Aperçu
Dans le grand théâtre bruyant de l’automatisation industrielle, peu de noms exercent une force d’attraction gravitationnelle aussi colossale que celui d’ABB. Ce géant helvético-suédois n’est pas une jeune pousse audacieuse avec une vidéo de démo léchée ; c’est un pilier fondamental de la fabrication moderne. Le Groupe ABB moderne a été formé en 1988 par la fusion d’ASEA (Suède) et de Brown, Boveri & Cie (Suisse), mais son lignage robotique remonte plus loin. Son prédécesseur, ASEA, a déchaîné le premier robot commercial entièrement électrique, contrôlé par microprocesseur, l’IRB 6, dès 1974.

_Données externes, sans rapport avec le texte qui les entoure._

(** * ssim-grey: mean SSIM of two greyscale images over summed-area tables

    A shallow embedding of [src/src/index.ts].  The single function of the
    package, [ssimGrey], is written once over an interface [Number] for the
    JavaScript [number] type and is read in two ways:

    - [binary64]: IEEE 754 double precision (the kernel's primitive floats),
      which is what the program computes with;
    - [exact]: canonical rationals extended with one error value, the
      "exact arithmetic" reading in which rounding is absent.

    Integer-valued quantities of the source (sizes, indices, the window
    count, the shift [1 << bitDepth]) are kept in [Z]. *)

From Stdlib Require Import ZArith QArith Qcanon Lia Lqa Floats.
From stdpp Require Import base list list_numbers numbers.

Local Open Scope Z_scope.

(** ** The [number] interface *)

Class Number := {
  num : Type;
  (** an integer-valued number *)
  of_Z : Z -> num;
  (** what [undefined] (a read outside a typed array) becomes in arithmetic *)
  NaN : num;
  add : num -> num -> num;
  sub : num -> num -> num;
  mul : num -> num -> num;
  div : num -> num -> num
}.

Declare Scope num_scope.
Delimit Scope num_scope with num.
Infix "+" := add : num_scope.
Infix "-" := sub : num_scope.
Infix "*" := mul : num_scope.
Infix "/" := div : num_scope.

(** ** 32-bit integer shift: [a << b] of JavaScript *)

(** [ToInt32]: wrap into the signed 32-bit range. *)
Definition to_int32 (z : Z) : Z := (z + 2 ^ 31) mod 2 ^ 32 - 2 ^ 31.

(** [a << b]: both operands become 32-bit integers, only the low five bits
    of the shift count are used, and the result is wrapped again. *)
Definition shl32 (a b : Z) : Z := to_int32 (Z.shiftl (to_int32 a) (b mod 32)).

(** ** Options *)

Record SsimGreyOptions {N : Number} := {
  windowSize : option Z;
  k1 : option num;
  k2 : option num;
  bitDepth : option Z
}.
Arguments SsimGreyOptions : clear implicits.

(** What the call produced: a value, or the [RangeError] that
    [new Float64Array(n)] raises for a negative length. *)
Inductive outcome (A : Type) : Type :=
  | Return (v : A)
  | RangeError.
Arguments Return {A} v.
Arguments RangeError {A}.

Section Program.
Context {N : Number}.
Local Open Scope num_scope.

(** [options?.field ?? dflt] *)
Definition opt_or {A} (options : option (SsimGreyOptions N))
    (field : SsimGreyOptions N -> option A) (dflt : A) : A :=
  match options with
  | Some o => match field o with Some v => v | None => dflt end
  | None => dflt
  end.

(** The decimal literals [0.01] and [0.03]: the number nearest to the
    quotient. *)
Definition lit_0_01 : num := of_Z 1 / of_Z 100.
Definition lit_0_03 : num := of_Z 3 / of_Z 100.

(** *** Typed arrays *)

(** [img[i]!] on a [Uint8Array]: the sample, or [undefined] outside the
    buffer. *)
Definition sample (img : list Z) (i : Z) : num :=
  if i <? 0 then NaN
  else match img !! Z.to_nat i with Some v => of_Z v | None => NaN end.

(** [new Float64Array(n)]: [n] zeros. *)
Definition float64_array (n : Z) : list num := replicate (Z.to_nat n) (of_Z 0).

(** [a[i]] on a [Float64Array]. *)
Definition get (a : list num) (i : Z) : num :=
  if i <? 0 then NaN
  else match a !! Z.to_nat i with Some v => v | None => NaN end.

(** [a[i] = v] on a [Float64Array]: ignored outside the array. *)
Definition put (a : list num) (i : Z) (v : num) : list num :=
  if i <? 0 then a else <[Z.to_nat i := v]> a.

(** *** SAT builder (lines 62-90) *)

Record Sats := {
  satX : list num;
  satY : list num;
  satX2 : list num;
  satY2 : list num;
  satXY : list num
}.

(** One table's update at a pixel:
    [sat[i] = v + sat[above] + sat[left] - sat[aboveLeft]]. *)
Definition sat_update (sat : list num) (v : num) (i above left aboveLeft : Z)
    : list num :=
  put sat i (v + get sat above + get sat left - get sat aboveLeft).

(** Body of the inner loop at pixel [(x, y)]. *)
Definition sat_pixel (img1 img2 : list Z) (width sw : Z) (y : Z)
    (s : Sats) (x : Z) : Sats :=
  let px := sample img1 (y * width + x)%Z in
  let py := sample img2 (y * width + x)%Z in
  let i := ((y + 1) * sw + (x + 1))%Z in
  let above := (i - sw)%Z in
  let left := (i - 1)%Z in
  let aboveLeft := (above - 1)%Z in
  {| satX := sat_update (satX s) px i above left aboveLeft;
     satY := sat_update (satY s) py i above left aboveLeft;
     satX2 := sat_update (satX2 s) (px * px) i above left aboveLeft;
     satY2 := sat_update (satY2 s) (py * py) i above left aboveLeft;
     satXY := sat_update (satXY s) (px * py) i above left aboveLeft |}.

(** [for (x = 0; x < width; x++)] *)
Definition sat_row (img1 img2 : list Z) (width sw : Z) (s : Sats) (y : Z)
    : Sats :=
  foldl (sat_pixel img1 img2 width sw y) s (seqZ 0 width).

(** [for (y = 0; y < height; y++)], from the five zeroed tables. *)
Definition build_sats (img1 img2 : list Z) (width height : Z) : Sats :=
  let sw := (width + 1)%Z in
  let satSize := (sw * (height + 1))%Z in
  let zeros := float64_array satSize in
  foldl (sat_row img1 img2 width sw)
    {| satX := zeros; satY := zeros; satX2 := zeros; satY2 := zeros;
       satXY := zeros |}
    (seqZ 0 height).

(** *** Window evaluator (lines 92-125) *)

(** [sat[br] - sat[bl] - sat[tr] + sat[tl]] *)
Definition rect (sat : list num) (tl tr bl br : Z) : num :=
  get sat br - get sat bl - get sat tr + get sat tl.

Record WindowStats := {
  meanX : num; meanY : num; varX : num; varY : num; covXY : num
}.

(** Lines 100-113: local statistics of the window with top-left corner
    [(wx, wy)]. *)
Definition window_stats (s : Sats) (sw ws : Z) (wy wx : Z) : WindowStats :=
  let wsSq := of_Z (ws * ws) in
  let tl := (wy * sw + wx)%Z in
  let tr := (wy * sw + (wx + ws))%Z in
  let bl := ((wy + ws) * sw + wx)%Z in
  let br := ((wy + ws) * sw + (wx + ws))%Z in
  let sX := rect (satX s) tl tr bl br in
  let sY := rect (satY s) tl tr bl br in
  let mX := sX / wsSq in
  let mY := sY / wsSq in
  {| meanX := mX;
     meanY := mY;
     varX := rect (satX2 s) tl tr bl br / wsSq - mX * mX;
     varY := rect (satY2 s) tl tr bl br / wsSq - mY * mY;
     covXY := rect (satXY s) tl tr bl br / wsSq - mX * mY |}.

(** Lines 115-116. *)
Definition ssim_num (c1 c2 : num) (w : WindowStats) : num :=
  (of_Z 2 * meanX w * meanY w + c1) * (of_Z 2 * covXY w + c2).

Definition ssim_den (c1 c2 : num) (w : WindowStats) : num :=
  (meanX w * meanX w + meanY w * meanY w + c1) * (varX w + varY w + c2).

(** Line 117: the SSIM value of one window. *)
Definition window_val (s : Sats) (sw ws : Z) (c1 c2 : num) (wy wx : Z) : num :=
  let w := window_stats s sw ws wy wx in
  ssim_num c1 c2 w / ssim_den c1 c2 w.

Pendant des décennies, ABB a été la référence pour le type de bras robotiques lourds, précis et d’une fiabilité brutale qui construisent des voitures, assemblent de l’électronique et, de manière générale, exécutent les tâches ennuyeuses, sales et dangereuses qui font tourner la civilisation. Avec une base installée de plus de 500 000 robots, leur impact est indéniable. Mais à l’ère des cobots agiles, de la flexibilité pilotée par l’IA et de la concurrence intense, la question est de savoir si ce titan industriel peut danser aussi bien qu’il peut soulever. Cet examen plonge en profondeur dans la technologie, la stratégie et la position sur le marché d’une entreprise qui a contribué à écrire les règles de l’automatisation et s’efforce désormais de les redéfinir.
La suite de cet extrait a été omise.